> _What is expected_:
Take the entries below and print only the lines from the one with "rr_counter : Z;" through the one with "Definition psStartOfDayUTC (t", exactly as they stand, both ends included.

> _Material to process_:
════════════════
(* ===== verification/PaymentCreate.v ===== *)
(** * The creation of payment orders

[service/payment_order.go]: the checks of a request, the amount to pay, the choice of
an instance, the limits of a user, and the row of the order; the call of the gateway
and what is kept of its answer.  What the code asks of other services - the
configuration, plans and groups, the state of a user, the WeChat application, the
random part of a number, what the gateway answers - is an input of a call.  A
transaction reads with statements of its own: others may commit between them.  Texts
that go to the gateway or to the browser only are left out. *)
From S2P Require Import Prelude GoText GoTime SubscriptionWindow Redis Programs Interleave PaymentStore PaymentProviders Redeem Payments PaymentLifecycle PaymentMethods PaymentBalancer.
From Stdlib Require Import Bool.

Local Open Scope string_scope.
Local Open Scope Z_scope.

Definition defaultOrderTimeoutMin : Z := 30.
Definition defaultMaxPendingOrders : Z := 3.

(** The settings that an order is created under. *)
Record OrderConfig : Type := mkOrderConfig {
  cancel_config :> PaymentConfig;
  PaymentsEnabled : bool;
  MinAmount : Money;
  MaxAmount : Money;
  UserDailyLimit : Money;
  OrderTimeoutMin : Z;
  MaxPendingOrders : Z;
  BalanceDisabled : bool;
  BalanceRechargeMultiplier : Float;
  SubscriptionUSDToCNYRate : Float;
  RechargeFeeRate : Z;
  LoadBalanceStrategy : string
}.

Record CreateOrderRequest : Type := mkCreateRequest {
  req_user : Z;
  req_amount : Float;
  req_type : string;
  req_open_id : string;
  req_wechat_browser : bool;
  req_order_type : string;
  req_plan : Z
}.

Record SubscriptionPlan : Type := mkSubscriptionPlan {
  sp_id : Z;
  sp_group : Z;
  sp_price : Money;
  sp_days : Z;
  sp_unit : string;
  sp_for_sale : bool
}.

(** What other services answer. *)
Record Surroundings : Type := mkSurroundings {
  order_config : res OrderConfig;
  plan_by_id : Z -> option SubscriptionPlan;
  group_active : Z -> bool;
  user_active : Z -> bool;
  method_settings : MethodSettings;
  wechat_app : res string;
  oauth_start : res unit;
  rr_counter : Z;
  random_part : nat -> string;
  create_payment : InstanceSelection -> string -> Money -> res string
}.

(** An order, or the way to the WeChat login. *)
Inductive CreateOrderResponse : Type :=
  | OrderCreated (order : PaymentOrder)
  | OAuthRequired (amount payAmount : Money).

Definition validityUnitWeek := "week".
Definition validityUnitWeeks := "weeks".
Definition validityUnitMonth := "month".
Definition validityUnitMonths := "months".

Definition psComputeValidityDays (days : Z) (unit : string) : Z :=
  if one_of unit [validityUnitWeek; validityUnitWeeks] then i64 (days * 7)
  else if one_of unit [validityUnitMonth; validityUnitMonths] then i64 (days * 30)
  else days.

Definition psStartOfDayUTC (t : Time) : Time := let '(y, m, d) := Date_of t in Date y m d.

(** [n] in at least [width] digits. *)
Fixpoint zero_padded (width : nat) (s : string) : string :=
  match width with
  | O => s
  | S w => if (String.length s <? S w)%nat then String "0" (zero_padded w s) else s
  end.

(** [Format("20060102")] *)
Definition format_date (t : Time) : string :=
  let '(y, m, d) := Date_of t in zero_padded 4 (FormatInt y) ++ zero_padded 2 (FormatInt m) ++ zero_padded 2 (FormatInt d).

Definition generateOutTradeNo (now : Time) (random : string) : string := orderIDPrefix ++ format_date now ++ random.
════════════════
> _Answer box_:
  rr_counter : Z;
  random_part : nat -> string;
  create_payment : InstanceSelection -> string -> Money -> res string
}.

(** An order, or the way to the WeChat login. *)
Inductive CreateOrderResponse : Type :=
  | OrderCreated (order : PaymentOrder)
  | OAuthRequired (amount payAmount : Money).

Definition validityUnitWeek := "week".
Definition validityUnitWeeks := "weeks".
Definition validityUnitMonth := "month".
Definition validityUnitMonths := "months".

Definition psComputeValidityDays (days : Z) (unit : string) : Z :=
  if one_of unit [validityUnitWeek; validityUnitWeeks] then i64 (days * 7)
  else if one_of unit [validityUnitMonth; validityUnitMonths] then i64 (days * 30)
  else days.

Definition psStartOfDayUTC (t : Time) : Time := let '(y, m, d) := Date_of t in Date y m d.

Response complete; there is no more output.